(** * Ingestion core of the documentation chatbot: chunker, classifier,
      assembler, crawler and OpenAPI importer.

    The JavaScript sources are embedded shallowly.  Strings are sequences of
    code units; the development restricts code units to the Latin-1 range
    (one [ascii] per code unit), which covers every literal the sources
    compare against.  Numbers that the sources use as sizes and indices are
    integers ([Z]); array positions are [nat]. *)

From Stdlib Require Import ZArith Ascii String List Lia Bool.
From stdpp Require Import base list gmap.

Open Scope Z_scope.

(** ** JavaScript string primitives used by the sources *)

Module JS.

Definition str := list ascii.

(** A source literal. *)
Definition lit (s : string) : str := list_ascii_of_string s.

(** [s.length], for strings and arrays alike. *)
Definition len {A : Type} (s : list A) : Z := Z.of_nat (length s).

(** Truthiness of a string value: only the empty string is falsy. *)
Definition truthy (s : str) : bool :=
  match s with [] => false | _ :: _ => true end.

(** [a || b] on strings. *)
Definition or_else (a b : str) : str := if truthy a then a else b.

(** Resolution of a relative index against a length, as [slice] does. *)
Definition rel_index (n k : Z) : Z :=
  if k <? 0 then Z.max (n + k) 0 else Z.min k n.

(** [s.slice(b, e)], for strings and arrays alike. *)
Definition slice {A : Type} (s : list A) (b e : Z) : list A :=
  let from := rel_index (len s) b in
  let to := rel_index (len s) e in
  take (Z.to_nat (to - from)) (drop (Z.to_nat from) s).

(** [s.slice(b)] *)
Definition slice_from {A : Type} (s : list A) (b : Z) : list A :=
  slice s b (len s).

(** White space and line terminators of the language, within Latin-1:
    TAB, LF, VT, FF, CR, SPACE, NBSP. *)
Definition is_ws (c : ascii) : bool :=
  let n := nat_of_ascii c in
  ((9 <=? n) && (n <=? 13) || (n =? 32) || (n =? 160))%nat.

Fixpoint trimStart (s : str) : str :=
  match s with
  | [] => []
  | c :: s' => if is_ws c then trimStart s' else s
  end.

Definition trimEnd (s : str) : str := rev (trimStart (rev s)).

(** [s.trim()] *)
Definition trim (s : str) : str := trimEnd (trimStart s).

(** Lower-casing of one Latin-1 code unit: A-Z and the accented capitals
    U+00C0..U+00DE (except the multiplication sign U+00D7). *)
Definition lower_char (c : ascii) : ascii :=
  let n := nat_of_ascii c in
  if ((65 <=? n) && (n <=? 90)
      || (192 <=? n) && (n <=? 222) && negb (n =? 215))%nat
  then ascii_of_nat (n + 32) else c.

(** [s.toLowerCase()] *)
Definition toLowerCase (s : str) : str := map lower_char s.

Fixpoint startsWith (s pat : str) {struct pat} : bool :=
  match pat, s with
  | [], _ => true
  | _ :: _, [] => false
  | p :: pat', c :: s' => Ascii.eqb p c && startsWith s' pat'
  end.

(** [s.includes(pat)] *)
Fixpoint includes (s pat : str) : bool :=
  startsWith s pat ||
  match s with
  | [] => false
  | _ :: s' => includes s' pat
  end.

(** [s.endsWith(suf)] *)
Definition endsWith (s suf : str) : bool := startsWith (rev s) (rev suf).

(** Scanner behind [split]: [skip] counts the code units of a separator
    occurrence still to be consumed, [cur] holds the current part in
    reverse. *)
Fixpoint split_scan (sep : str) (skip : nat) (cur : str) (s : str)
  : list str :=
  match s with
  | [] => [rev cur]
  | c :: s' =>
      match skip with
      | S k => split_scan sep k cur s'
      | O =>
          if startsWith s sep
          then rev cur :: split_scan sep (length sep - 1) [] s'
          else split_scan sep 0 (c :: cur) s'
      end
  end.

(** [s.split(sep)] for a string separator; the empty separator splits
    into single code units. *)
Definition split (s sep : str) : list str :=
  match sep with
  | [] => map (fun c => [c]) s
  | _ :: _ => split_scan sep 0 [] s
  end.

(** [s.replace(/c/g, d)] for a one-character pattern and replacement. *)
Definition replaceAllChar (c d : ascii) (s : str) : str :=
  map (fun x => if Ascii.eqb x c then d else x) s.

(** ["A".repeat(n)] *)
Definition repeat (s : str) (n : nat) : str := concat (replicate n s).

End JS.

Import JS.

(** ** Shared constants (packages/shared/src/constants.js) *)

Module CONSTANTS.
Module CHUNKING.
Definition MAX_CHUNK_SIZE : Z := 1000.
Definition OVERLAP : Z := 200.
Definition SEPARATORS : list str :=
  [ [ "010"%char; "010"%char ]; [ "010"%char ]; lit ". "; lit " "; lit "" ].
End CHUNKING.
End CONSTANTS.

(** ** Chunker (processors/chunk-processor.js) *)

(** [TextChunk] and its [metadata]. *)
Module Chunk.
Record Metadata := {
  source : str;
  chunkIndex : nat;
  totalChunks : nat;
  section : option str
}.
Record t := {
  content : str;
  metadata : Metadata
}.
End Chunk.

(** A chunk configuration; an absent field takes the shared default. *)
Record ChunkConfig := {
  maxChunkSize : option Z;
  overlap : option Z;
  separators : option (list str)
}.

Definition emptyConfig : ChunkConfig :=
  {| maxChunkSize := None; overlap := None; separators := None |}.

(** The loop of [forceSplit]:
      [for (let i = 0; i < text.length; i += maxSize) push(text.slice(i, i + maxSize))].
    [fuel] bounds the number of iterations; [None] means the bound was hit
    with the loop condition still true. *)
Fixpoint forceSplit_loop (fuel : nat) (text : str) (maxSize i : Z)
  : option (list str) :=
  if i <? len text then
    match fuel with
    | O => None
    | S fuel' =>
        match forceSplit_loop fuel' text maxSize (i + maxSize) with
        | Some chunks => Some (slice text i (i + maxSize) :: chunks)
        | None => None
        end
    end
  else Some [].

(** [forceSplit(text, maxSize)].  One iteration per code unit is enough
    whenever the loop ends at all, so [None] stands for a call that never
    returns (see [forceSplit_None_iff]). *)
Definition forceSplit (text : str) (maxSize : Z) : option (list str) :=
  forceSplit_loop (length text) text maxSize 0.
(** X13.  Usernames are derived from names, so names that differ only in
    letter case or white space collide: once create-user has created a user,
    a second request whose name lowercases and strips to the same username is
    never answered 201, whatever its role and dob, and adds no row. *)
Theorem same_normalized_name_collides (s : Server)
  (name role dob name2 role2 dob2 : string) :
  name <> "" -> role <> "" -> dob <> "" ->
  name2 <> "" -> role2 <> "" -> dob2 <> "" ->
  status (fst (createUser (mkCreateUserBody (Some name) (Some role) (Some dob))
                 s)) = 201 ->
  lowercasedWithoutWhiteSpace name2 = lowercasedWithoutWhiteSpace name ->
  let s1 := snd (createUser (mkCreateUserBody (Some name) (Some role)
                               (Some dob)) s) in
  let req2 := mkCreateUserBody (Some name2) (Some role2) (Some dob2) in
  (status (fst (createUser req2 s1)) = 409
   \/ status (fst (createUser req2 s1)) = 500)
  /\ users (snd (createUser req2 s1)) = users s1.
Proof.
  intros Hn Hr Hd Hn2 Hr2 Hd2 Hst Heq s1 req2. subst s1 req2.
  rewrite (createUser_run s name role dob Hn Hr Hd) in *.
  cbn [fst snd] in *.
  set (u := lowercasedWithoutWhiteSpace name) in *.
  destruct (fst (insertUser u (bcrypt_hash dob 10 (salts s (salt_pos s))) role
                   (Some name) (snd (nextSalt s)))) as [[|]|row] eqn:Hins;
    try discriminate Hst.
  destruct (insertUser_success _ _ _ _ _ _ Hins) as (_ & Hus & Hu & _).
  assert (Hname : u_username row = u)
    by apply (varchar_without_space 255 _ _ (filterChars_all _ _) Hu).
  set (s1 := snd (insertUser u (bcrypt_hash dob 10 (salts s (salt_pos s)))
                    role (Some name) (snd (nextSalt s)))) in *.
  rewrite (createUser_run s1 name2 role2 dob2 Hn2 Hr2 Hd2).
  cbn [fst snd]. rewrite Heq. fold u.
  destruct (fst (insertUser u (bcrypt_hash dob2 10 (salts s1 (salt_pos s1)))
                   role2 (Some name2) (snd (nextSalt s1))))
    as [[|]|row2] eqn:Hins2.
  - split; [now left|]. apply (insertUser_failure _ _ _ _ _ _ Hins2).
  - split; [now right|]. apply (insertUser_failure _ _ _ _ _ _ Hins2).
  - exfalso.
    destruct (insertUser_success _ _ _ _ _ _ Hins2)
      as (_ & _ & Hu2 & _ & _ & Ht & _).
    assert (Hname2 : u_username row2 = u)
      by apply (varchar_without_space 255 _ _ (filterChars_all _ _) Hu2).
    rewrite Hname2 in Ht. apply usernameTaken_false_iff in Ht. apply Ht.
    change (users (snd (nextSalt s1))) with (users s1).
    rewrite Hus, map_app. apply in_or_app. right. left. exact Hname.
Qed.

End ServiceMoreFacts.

====================

● **WHAT IS BEING ASKED**
Every line of the data that includes the word "still" should be copied.

● **ANSWER BOX**
    occurrence still to be consumed, [cur] holds the current part in
    with the loop condition still true. *)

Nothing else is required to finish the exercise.